I created an example project demonstrating how to create a deployment that works with SSM using Terraform here: https://gitlab.com/dylanmtaylor/aws-terraform-ec2-ssm
As a pre-requisite, you’ll need the AWS CLI and the session manager plugin installed. On Arch Linux, these are the aws-cli
and aws-session-manager-plugin
packages.
There is a nice SSH configuration that you can use to be able to connect to the instance using SSM that Amazon provides:
host i-* mi-*
ProxyCommand sh -c "aws ssm start-session --target %h --document-name AWS-StartSSHSession --parameters 'portNumber=%p'"
With this, you can simply type ssh i-[instance id]
, and you will be connected. You don’t need the configuration though, as you can just run:
aws ssm start-session --target i-[instance id]
This will establish an SSH session as well.

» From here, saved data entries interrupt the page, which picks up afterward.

Fixpoint run {R} (r : regex) (prev : option Z) (s : text) (cs : caps) (k : cont R) : option R :=
  match r with
  | Eps => k prev s cs
  | Cls p => match s with c :: s' => if p c then k (Some c) s' cs else None | [] => None end
  | Seq r q => run r prev s cs (fun prev s cs => run q prev s cs k)
  | Alt r q =>
      match run r prev s cs k with
      | Some x => Some x
      | None => run q prev s cs k
      end
  | Star r => iterate (run r) k (length s) prev s cs
  | Grp n r =>
      run r prev s cs
        (fun prev' s' cs' => k prev' s' ((n, take (length s - length s')%nat s) :: cs'))
  | Bol => match prev with None => k prev s cs | Some _ => None end
  | Eol =>
      match s with
      | [] => k prev s cs
      | c :: s' => if (c =? 10) && bool_decide (s' = []) then k prev s cs else None
      end
  | WordB => if xorb (word_before prev) (word_at s) then k prev s cs else None
  end.

(** [QRegularExpressionMatch]: where the leftmost match starts, and its groups,
    the whole match as group 0. *)
Record Match : Type := { capturedStart : nat; groups : caps }.

Fixpoint search_from (r : regex) (n : nat) (prev : option Z) (s : text) : option Match :=
  match run (Grp 0 r) prev s [] (fun _ _ cs => Some {| capturedStart := n; groups := cs |}) with
  | Some m => Some m
  | None => match s with [] => None | c :: s' => search_from r (S n) (Some c) s' end
  end.

(** [re.match(s)] *)
Definition search (r : regex) (s : text) : option Match := search_from r 0 None s.

(** [s.contains(re)], [re.match(s).hasMatch()] *)
Definition contains (r : regex) (s : text) : bool :=
  match search r s with Some _ => true | None => false end.

(** [re.match(s).captured(n)] *)
Definition captured_in (m : option Match) (n : nat) : text :=
  match m with Some m => captured n (groups m) | None => [] end.

(** The match of the whole subject, as [QStringList::indexOf] asks for it. *)
Definition exact (r : regex) (s : text) : bool :=
  match run r None s [] (fun _ s' _ => if bool_decide (s' = []) then Some tt else None) with
  | Some _ => true
  | None => false
  end.

(** ** What an expression can take *)

Inductive matches : regex -> option Z -> text -> option Z -> text -> Prop :=
| matches_eps prev s : matches Eps prev s prev s
| matches_cls p prev c s : p c = true -> matches (Cls p) prev (c :: s) (Some c) s
| matches_seq r q prev s prev1 s1 prev2 s2 :
    matches r prev s prev1 s1 -> matches q prev1 s1 prev2 s2 -> matches (Seq r q) prev s prev2 s2
| matches_left r q prev s prev1 s1 : matches r prev s prev1 s1 -> matches (Alt r q) prev s prev1 s1
| matches_right r q prev s prev1 s1 : matches q prev s prev1 s1 -> matches (Alt r q) prev s prev1 s1
| matches_stop r prev s : matches (Star r) prev s prev s
| matches_more r prev s prev1 s1 prev2 s2 :
    matches r prev s prev1 s1 -> (length s1 < length s)%nat ->
    matches (Star r) prev1 s1 prev2 s2 -> matches (Star r) prev s prev2 s2
| matches_grp n r prev s prev1 s1 : matches r prev s prev1 s1 -> matches (Grp n r) prev s prev1 s1
| matches_bol s : matches Bol None s None s
| matches_end prev : matches Eol prev [] prev []
| matches_newline prev : matches Eol prev [10] prev [10]
| matches_word prev s :
    xorb (word_before prev) (word_at s) = true -> matches WordB prev s prev s.

Lemma matches_length r prev s prev' s' :
  matches r prev s prev' s' -> (length s' <= length s)%nat.
Proof. induction 1; cbn [length] in *; lia. Qed.

Lemma iterate_sound {R} r (k : cont R) n prev s cs x :
  (forall prev s cs (k : cont R) x, run r prev s cs k = Some x ->
     exists prev' s' cs', matches r prev s prev' s' /\ k prev' s' cs' = Some x) ->
  iterate (run r) k n prev s cs = Some x ->
  exists prev' s' cs', matches (Star r) prev s prev' s' /\ k prev' s' cs' = Some x.
Proof.
  intros IH. revert prev s cs. induction n as [|n IHn]; intros prev s cs; cbn [iterate].
  { intros H. exists prev, s, cs. split; [constructor|done]. }
  destruct (run r prev s cs _) as [y|] eqn:E.
  - intros [= ->]. apply IH in E as (prev1 & s1 & cs1 & Hm & Hk).
    destruct (Nat.ltb_spec (length s1) (length s)) as [Hl|]; [|done].
    destruct (IHn _ _ _ Hk) as (prev2 & s2 & cs2 & Hm2 & Hk2).
    exists prev2, s2, cs2. split; [|done]. by eapply matches_more.
  - intros H. exists prev, s, cs. split; [constructor|done].
Qed.

(** A match that is found is one. *)
Lemma run_sound {R} r prev s cs (k : cont R) x :
  run r prev s cs k = Some x ->
  exists prev' s' cs', matches r prev s prev' s' /\ k prev' s' cs' = Some x.
Proof.
  revert prev s cs k x. induction r; intros prev s cs k x; cbn [run].
  - intros H. exists prev, s, cs. split; [constructor|done].
  - destruct s as [|c s]; [done|]. destruct (p c) eqn:Hp; [|done].
    intros H. exists (Some c), s, cs. split; [by constructor|done].
  - intros (prev1 & s1 & cs1 & H1 & H)%IHr1. apply IHr2 in H as (prev2 & s2 & cs2 & H2 & H).
    exists prev2, s2, cs2. split; [by eapply matches_seq|done].
  - destruct (run r1 prev s cs k) as [y|] eqn:E.
    + intros [= ->]. apply IHr1 in E as (prev1 & s1 & cs1 & H1 & H).
      exists prev1, s1, cs1. split; [by apply matches_left|done].
    + intros (prev1 & s1 & cs1 & H1 & H)%IHr2.
      exists prev1, s1, cs1. split; [by apply matches_right|done].
  - by apply iterate_sound.
  - intros (prev1 & s1 & cs1 & H1 & H)%IHr. eexists prev1, s1, _. split; [by constructor|done].
  - destruct prev; [done|]. intros H. exists None, s, cs. split; [constructor|done].
  - destruct s as [|c s].
    + intros H. exists prev, [], cs. split; [constructor|done].
    + destruct ((c =? 10) && bool_decide (s = [])) eqn:E; [|done].
      apply andb_true_iff in E as [->%Z.eqb_eq ->%bool_decide_eq_true].
      intros H. exists prev, [10], cs. split; [constructor|done].
  - destruct (xorb _ _) eqn:E; [|done]. intros H. exists prev, s, cs. split; [by constructor|done].
Qed.

Lemma iterate_complete {R} r (k : cont R) n prev s prev' s' cs :
  (forall prev s prev' s' cs (k : cont R), matches r prev s prev' s' ->
     (forall cs', is_Some (k prev' s' cs')) -> is_Some (run r prev s cs k)) ->
  matches (Star r) prev s prev' s' -> (length s <= n)%nat -> (forall cs', is_Some (k prev' s' cs')) ->
  is_Some (iterate (run r) k n prev s cs).
Proof.
  intros IH. revert prev s cs. induction n as [|n IHn]; intros prev s cs Hm Hn Hk; cbn [iterate];
    inversion Hm; subst; [done|lia|by destruct (run r prev' s' cs _)|].
  edestruct (IH prev s prev1 s1 cs) as [y Hy]; [done| |by rewrite Hy].
  intros cs'. cbv beta. rewrite (proj2 (Nat.ltb_lt _ _)) by done. apply IHn; [done|lia|done].
Qed.

(** Whatever can be taken is found, when the rest of the match accepts it. *)
Lemma run_complete {R} r prev s prev' s' cs (k : cont R) :
  matches r prev s prev' s' -> (forall cs', is_Some (k prev' s' cs')) -> is_Some (run r prev s cs k).
Proof.
  revert prev s prev' s' cs k. induction r; intros prev s prev' s' cs k Hm Hk; cbn [run];
    inversion Hm; subst.
  - done.
  - by rewrite H0.
  - eapply IHr1; [done|]. intros cs'. by eapply IHr2.
  - match goal with H : matches _ _ _ _ _ |- _ => by destruct (IHr1 _ _ _ _ cs k H Hk) as [y ->] end.
  - destruct (run r1 prev s cs k); [done|]. by eapply IHr2.
  - by eapply iterate_complete.
  - by eapply iterate_complete.
  - eapply IHr; [done|]. intros cs'. apply Hk.
  - done.
  - done.
  - apply Hk.
  - match goal with H : xorb _ _ = true |- _ => rewrite H; apply Hk end.
Qed.

(** ** Searching *)

Lemma search_from_anchored r n prev s : search_from (Seq Bol r) n (Some prev) s = None.
Proof.
  revert n prev. induction s as [|c s IH]; intros n prev; [done|].
  cbn [search_from]. apply (IH (S n) c).
Qed.

(** An expression that begins with [^] is tried once. *)
Lemma search_anchored r s :
  search (Seq Bol r) s =
  run (Grp 0 (Seq Bol r)) None s [] (fun _ _ cs => Some {| capturedStart := 0; groups := cs |}).
Proof.
  unfold search. destruct s as [|c s]; cbn [search_from]; [by destruct (run _ _ _ _)|].
  rewrite search_from_anchored. cbn [run]. by destruct (run r None (c :: s) [] _).
Qed.

Lemma run_grp {R} n r prev s cs (k : cont R) :
  run (Grp n r) prev s cs k =
  run r prev s cs (fun prev' s' cs' => k prev' s' ((n, take (length s - length s')%nat s) :: cs')).
Proof. done. Qed.

Lemma contains_anchored r s :
  contains (Seq Bol r) s = true <-> exists prev' s', matches (Seq Bol r) None s prev' s'.
Proof.
  unfold contains. rewrite search_anchored. split.
  - destruct (run (Grp 0 (Seq Bol r)) None s [] _) eqn:E; [|done]. intros _. apply run_sound in E as (prev' & s' & _ & Hm & _).
    inversion Hm; subst. eauto.
  - intros (prev' & s' & Hm).
    destruct (run_complete (Grp 0 (Seq Bol r)) None s prev' s' []
      (fun _ _ cs => Some {| capturedStart := 0; groups := cs |})) as [m ->]; [by constructor|eauto|done].
Qed.

Lemma exact_matches r s : exact r s = true <-> exists prev', matches r None s prev' [].
Proof.
  unfold exact. split.
  - destruct (run r None s [] _) as [[]|] eqn:E; [|done]. intros _.
    apply run_sound in E as (prev' & s' & cs & Hm & Hk).
    case_bool_decide; [|done]. subst. eauto.
  - intros (prev' & Hm).
    by destruct (run_complete r None s prev' [] []
      (fun _ s' _ => if bool_decide (s' = []) then Some tt else None) Hm) as [[] ->].
Qed.

(** ** Repeated classes *)

Definition last_of (prev : option Z) (s : text) : option Z :=
  match last s with Some c => Some c | None => prev end.

Lemma last_of_cons prev c s : last_of prev (c :: s) = last_of (Some c) s.
Proof. unfold last_of. rewrite last_cons. by destruct (last s). Qed.

Lemma matches_cls_inv p prev s prev' s' :
  matches (Cls p) prev s prev' s' -> exists c, s = c :: s' /\ p c = true /\ prev' = Some c.
Proof. inversion 1; eauto. Qed.

Lemma matches_star_cls p prev s prev' s' :
  matches (Star (Cls p)) prev s prev' s' <->
  exists a, s = a ++ s' /\ Forall (fun c => p c = true) a /\ prev' = last_of prev a.
Proof.
  split.
  - remember (Star (Cls p)) as r eqn:Er. induction 1; try discriminate; injection Er as ->.
    { by exists []. }
    apply matches_cls_inv in H as (c & -> & Hp & ->). destruct (IHmatches2 eq_refl) as (a & -> & Ha & ->).
    exists (c :: a). split_and!; [done|by constructor|by rewrite last_of_cons].
  - intros (a & -> & Ha & ->). revert prev. induction Ha as [|c a Hc Ha IH]; intros prev; [constructor|].
    cbn [app]. apply matches_more with (Some c) (a ++ s'); [by constructor|cbn; lia|].
    rewrite last_of_cons. apply IH.
Qed.

(** A repetition whose rest accepts what is left behind all the characters of the
    class takes them all. *)
Lemma iterate_cls {R} p a b prev cs (k : cont R) n x :
  Forall (fun c => p c = true) a -> (length a <= n)%nat ->
  match b with c :: _ => p c = false | [] => True end ->
  k (last_of prev a) b cs = Some x ->
  iterate (run (Cls p)) k n prev (a ++ b) cs = Some x.
Proof.
  revert prev n. induction a as [|c a IH]; intros prev n Ha Hn Hb Hk.
  - cbn [app]. destruct n as [|n]; cbn [iterate]; [done|].
    destruct b as [|d b]; cbn [run]; [done|]. by rewrite Hb.
  - destruct n as [|n]; [cbn in Hn; lia|]. apply Forall_cons in Ha as [Hc Ha].
    change (iterate (run (Cls p)) k (S n) prev ((c :: a) ++ b) cs) with
      (match (if p c then if Nat.ltb (length (a ++ b)) (length (c :: a ++ b))
                          then iterate (run (Cls p)) k n (Some c) (a ++ b) cs else None else None)
       with Some y => Some y | None => k prev (c :: a ++ b) cs end).
    rewrite Hc. rewrite (proj2 (Nat.ltb_lt _ _)) by (cbn; lia).
    rewrite (IH (Some c) n); [done|done|cbn in Hn; lia|done|by rewrite <- (last_of_cons prev)].
Qed.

But, more interestingly, you can forward pretty much any port to a local port on the system, which means that you can connect to RDP as well, using this trick (in this case, it’s for RDP):
aws ssm start-session --target i-[instance id] --document-name AWS-StartPortForwardingSession --parameters "localPortNumber=3389,portNumber=3389"
After running that, it’ll wait for a connection and start forwarding it seamlessly. I was able to connect to localhost:3389 using Remmina and connect to the RDP session on the remote system.
This really simplifies system management and increases the security of your deployment as there is no longer any need to expose ports, as long as you’re able to authenticate with AWS itself using API keys.